The defendant also alleges that a delay in the appointment of counsel to represent him upon this appeal has deprived him of due process. On the basis of a letter from the defendant to the clerk of this court, a writ of error was issued on September 28, 1965. On January 18, 1968, upon this court’s own motion, the defendant’s present attorney was appointed to represent him.

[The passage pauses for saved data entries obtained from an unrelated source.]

Lemma ascii_format_repr ds decpt :
  ascii_text ds -> ascii_text (format_repr ds decpt).
Proof.
  intros Hds. unfold format_repr.
  destruct ((decpt <=? -4)%Z || (16 <? decpt)%Z).
  - destruct ds as [|d [|d' tl]]; [constructor| |].
    + apply ascii_cons; [exact (Forall_inv Hds)|].
      apply ascii_cons; [lia|apply ascii_exponent_repr].
    + apply ascii_cons; [exact (Forall_inv Hds)|].
      apply ascii_cons; [lia|].
      apply ascii_app; [exact (Forall_inv_tail Hds)|].
      apply ascii_cons; [lia|apply ascii_exponent_repr].
  - destruct (decpt <=? 0)%Z.
    + apply ascii_app; [ascii_lit|].
      apply ascii_app; [apply ascii_repeat; lia|exact Hds].
    + destruct (Z.of_nat (length ds) <=? decpt)%Z.
      * apply ascii_app; [exact Hds|].
        apply ascii_app; [apply ascii_repeat; lia|ascii_lit].
      * apply ascii_app; [apply Forall_take; exact Hds|].
        apply ascii_cons; [lia|apply Forall_drop; exact Hds].
Qed.

Lemma ascii_sign_text s : ascii_text (sign_text s).
Proof. destruct s; ascii_lit. Qed.

Lemma ascii_candidate_text s c e10 : ascii_text (candidate_text s c e10).
Proof.
  unfold candidate_text. apply ascii_app; [apply ascii_sign_text|].
  apply ascii_format_repr, ascii_digits_only.
  apply Forall_rev, strip_zeros_digits, Forall_rev, digits_are_digits.
Qed.

Lemma ascii_shortest_from fuel s m e k : forall n t,
  shortest_from fuel s m e k n = Some t -> ascii_text t.
Proof.
  induction fuel as [|fuel IH]; intros n t; cbn [shortest_from]; [discriminate|].
  destruct (candidates m e k n) as [near other].
  destruct (reads_back _ (candidate_text s near (k - n))).
  { intros [= <-]. apply ascii_candidate_text. }
  destruct (reads_back _ (candidate_text s other (k - n))).
  { intros [= <-]. apply ascii_candidate_text. }
  apply IH.
Qed.

Lemma ascii_exact_text s m e : ascii_text (exact_text s m e).
Proof.
  unfold exact_text. destruct (0 <=? e)%Z.
  - apply ascii_app; [apply ascii_sign_text|].
    apply ascii_app; [apply ascii_digits|ascii_lit].
  - apply ascii_app; [apply ascii_sign_text|].
    apply ascii_app; [apply ascii_digits|].
    apply ascii_app; [ascii_lit|apply ascii_digits].
Qed.

Lemma ascii_floatstr f : ascii_text (floatstr f).
Proof.
  destruct f as [s|s| |s m e]; cbn [floatstr float_repr].
  - apply ascii_app; [apply ascii_sign_text|ascii_lit].
  - destruct s; ascii_lit.
  - ascii_lit.
  - destruct (shortest_from 17 s m e (decpt_of m e) 1) as [t|] eqn:E.
    + exact (ascii_shortest_from _ _ _ _ _ _ _ E).
    + apply ascii_exact_text.
Qed.

Lemma hex_lower_ascii n : n < 16 -> hex_lower n < 128.
Proof. intros Hn. unfold hex_lower. destruct (n <? 10); lia. Qed.

Lemma ascii_u_escape c : c < 0x10000 -> ascii_text (u_escape c).
Proof.
  intros Hc. unfold u_escape.
  assert (H16 : forall x, x mod 16 < 16) by (intros x; apply N.mod_lt; discriminate).
  repeat apply ascii_cons; try lia; try (apply hex_lower_ascii, H16).
  - apply hex_lower_ascii. apply N.Div0.div_lt_upper_bound. exact Hc.
  - constructor.
Qed.

Lemma ascii_escape_char c : c < 0x110000 -> ascii_text (escape_char c).
Proof.
  intros Hc. unfold escape_char.
  repeat match goal with
         | |- ascii_text (if ?c =? ?n then _ else _) =>
             destruct (c =? n); [ascii_lit|]
         end.
  destruct ((32 <=? c) && (c <=? 126)) eqn:Hp.
  { apply andb_true_iff in Hp as [_ Hp]. apply N.leb_le in Hp.
    apply ascii_cons; [lia|constructor]. }
  destruct (N.ltb_spec c 0x10000) as [Hs|Hs]; [apply ascii_u_escape; exact Hs|].
  cbv zeta.
  assert (Hq : (c - 0x10000) / 1024 < 1024)
    by (apply N.Div0.div_lt_upper_bound; lia).
  assert (Hr : (c - 0x10000) mod 1024 < 1024) by (apply N.mod_lt; discriminate).
  apply ascii_app; apply ascii_u_escape; lia.
Qed.

Lemma ascii_encode_string s :
  forallb (fun c => c <? 0x110000) s = true -> ascii_text (encode_string s).
Proof.
  intros Hs. unfold encode_string. apply ascii_cons; [lia|].
  apply ascii_app; [|ascii_lit].
  induction s as [|c s IH]; cbn [map concat]; [constructor|].
  cbn [forallb] in Hs. apply andb_true_iff in Hs as [Hc Hs].
  apply ascii_app; [apply ascii_escape_char, N.ltb_lt, Hc|exact (IH Hs)].
Qed.

Lemma ascii_newline_indent lvl : ascii_text (newline_indent lvl).
Proof. unfold newline_indent. apply ascii_cons; [lia|apply ascii_repeat; lia]. Qed.

Lemma ascii_encode v : forall lvl, in_unicode v = true -> ascii_text (encode lvl v).
Proof.
  induction v as [| b | n | f | s | items IH | fields IH] using value_ind;
    intros lvl Hv.
  - ascii_lit.
  - destruct b; ascii_lit.
  - apply ascii_int_repr.
  - apply ascii_floatstr.
  - apply ascii_encode_string. exact Hv.
  - destruct items as [|x xs]; [ascii_lit|]. rewrite encode_arr.
    cbn [in_unicode forallb] in Hv. apply andb_true_iff in Hv as [Hx Hxs].
    apply ascii_cons; [lia|].
    apply ascii_app; [apply ascii_newline_indent|].
    apply ascii_app; [apply (Forall_inv IH); exact Hx|].
    apply ascii_app; [|apply ascii_app; [apply ascii_newline_indent|ascii_lit]].
    apply Forall_inv_tail in IH. clear Hx.
    induction xs as [|y ys IHys]; cbn [encode_items]; [constructor|].
    cbn [forallb] in Hxs. apply andb_true_iff in Hxs as [Hy Hys].
    apply ascii_cons; [lia|].
    apply ascii_app; [apply ascii_newline_indent|].
    apply ascii_app; [apply (Forall_inv IH); exact Hy|].
    apply IHys; [exact (Forall_inv_tail IH)|exact Hys].
  - destruct fields as [|[k x] kvs]; [ascii_lit|]. rewrite encode_obj.
    cbn [in_unicode forallb fst snd] in Hv.
    apply andb_true_iff in Hv as [Hkx Hkvs]. apply andb_true_iff in Hkx as [Hk Hx].
    apply ascii_cons; [lia|].
    apply ascii_app; [apply ascii_newline_indent|].
    apply ascii_app; [apply ascii_encode_string; exact Hk|].
    apply ascii_app; [ascii_lit|].
    apply ascii_app; [apply (Forall_inv IH); exact Hx|].
    apply ascii_app; [|apply ascii_app; [apply ascii_newline_indent|ascii_lit]].
    apply Forall_inv_tail in IH. clear Hx Hk.
    induction kvs as [|[k' y] ys IHys]; cbn [encode_members]; [constructor|].
    cbn [forallb fst snd] in Hkvs.
    apply andb_true_iff in Hkvs as [Hky Hys]. apply andb_true_iff in Hky as [Hk' Hy].
    apply ascii_cons; [lia|].
    apply ascii_app; [apply ascii_newline_indent|].
    apply ascii_app; [apply ascii_encode_string; exact Hk'|].
    apply ascii_app; [ascii_lit|].
    apply ascii_app; [apply (Forall_inv IH); exact Hy|].
    apply IHys; [exact (Forall_inv_tail IH)|exact Hys].
Qed.

Local Close Scope N_scope.

(** X16.  The file step 4 writes holds ASCII characters only, whatever the
    records hold: [json.dumps] escapes every other character of a string,
    so that the encoding given to [write_text] has nothing left to
    encode. *)
Theorem written_file_is_ascii outp records w :
  writable w outp = true ->
  forallb in_unicode records = true ->
  exists w' t,
    write_verified outp records w = (Ok tt, w')
    /\ files w' !! outp = Some t
    /\ ascii_text t.
Proof.
  intros Hw Hrec. rewrite (write_verified_world outp records w Hw).
  eexists _, _. split; [reflexivity|]. split; [apply lookup_insert_eq|].
  apply ascii_encode. exact Hrec.
Qed.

When the writ of error in this case was issued in 1965, it was not the practice of this court to appoint counsel to represent defendants who had been convicted upon a plea of guilty. Attorneys were, however, appointed to represent indigent defendants in post-conviction proceedings, both in the trial courts and in this court. Such a proceeding provided an opportunity for a defendant to offer evidence to support his attack upon the validity of his plea and thus, in our view, afforded a more effective method of review than was available upon a direct review of the formal record of the proceedings when the plea was entered. In 1967, however, in Milani v. Illinois, 386 U.S. 12, 17 L. Ed. 2d 702, 87 S. Ct. 12, the United States Supreme Court summarily reversed, on the.basis of Douglas v. California, 372 U.S. 353, 9 L. Ed. 2d 811, 83 S. Ct. 814, the conviction of a defendant who had pleaded guilty and for whom we had declined to appoint counsel on appeal. After the Milani case was decided, we amended our Rules to provide for the appointment of counsel to represent indigent defendants upon direct review of convictions entered upon pleas of guilty. See Ill. Rev. Stat. 1967, chap. 110A, pars. 605, 607; People v. Heirens, 38 Ill.2d 294, 300.

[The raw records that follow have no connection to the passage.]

(** * The neoai front-door dispatcher: a shallow embedding

    The development follows the three source files of the dispatcher:

    - [init-local.ts]  : [initLocal], [rewriteTargetsAndProjects],
                         [isKnownCommand], [shouldDelegateToAngularCLI],
                         [handleAngularCLIFallbacks];
    - [bin/neoai.ts]   : [main] and its helpers (installation resolution,
                         version comparison, the routing of a command);
    - [bin/post-install.ts] : the time-bounded post-install step.

    Strings are [string], arrays are lists read by index ([l !! i]),
    [process.env] is a [gmap string string], [null]/[undefined] is [None].
    Effects (environment writes, terminal output, [require], [execSync],
    [process.exit], thrown errors) are threaded through a small
    state-and-exception monad that records every observable action in a
    trace.

    Left out, as they change nothing the dispatcher decides: the
    [performance] marks and measures, the [require] of the perf-logging
    module, the [Symbol.observable] polyfill and the handlers registered
    with [process.on('exit', ...)], which run once the process is already
    ending.  The functions imported from other modules are assumed to
    return or to throw. *)

From stdpp Require Import base list strings gmap.
From Equations Require Import Equations.

(** ** JavaScript string primitives used by the sources *)

Module Js.

(** [s.startsWith(p)] *)
Definition startsWith (p s : string) : bool := String.prefix p s.

(** [items.join(sep)] *)
Definition join (sep : string) (items : list string) : string :=
  String.concat sep items.

(** [s.includes(p)] *)
Definition includes (p s : string) : bool :=
  match String.index 0 p s with Some _ => true | None => false end.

The delay between the decision in Milani and the ap*446pointment of counsel in this case was a product of several factors, including the uncertain status of the case, which had been pending for more than 16 months without any memoranda or briefs having been filed. The post-conviction remedy to which we have referred has been available to the defendant at all times since his conviction. The defendant was not deprived of due process of law by the delay in the appointment of counsel to represent him in this case.

The judgment of the circuit court of Cook County is affirmed.

Judgment affirmed.

Mr. Justice Ward took no part in the consideration or decision of this case.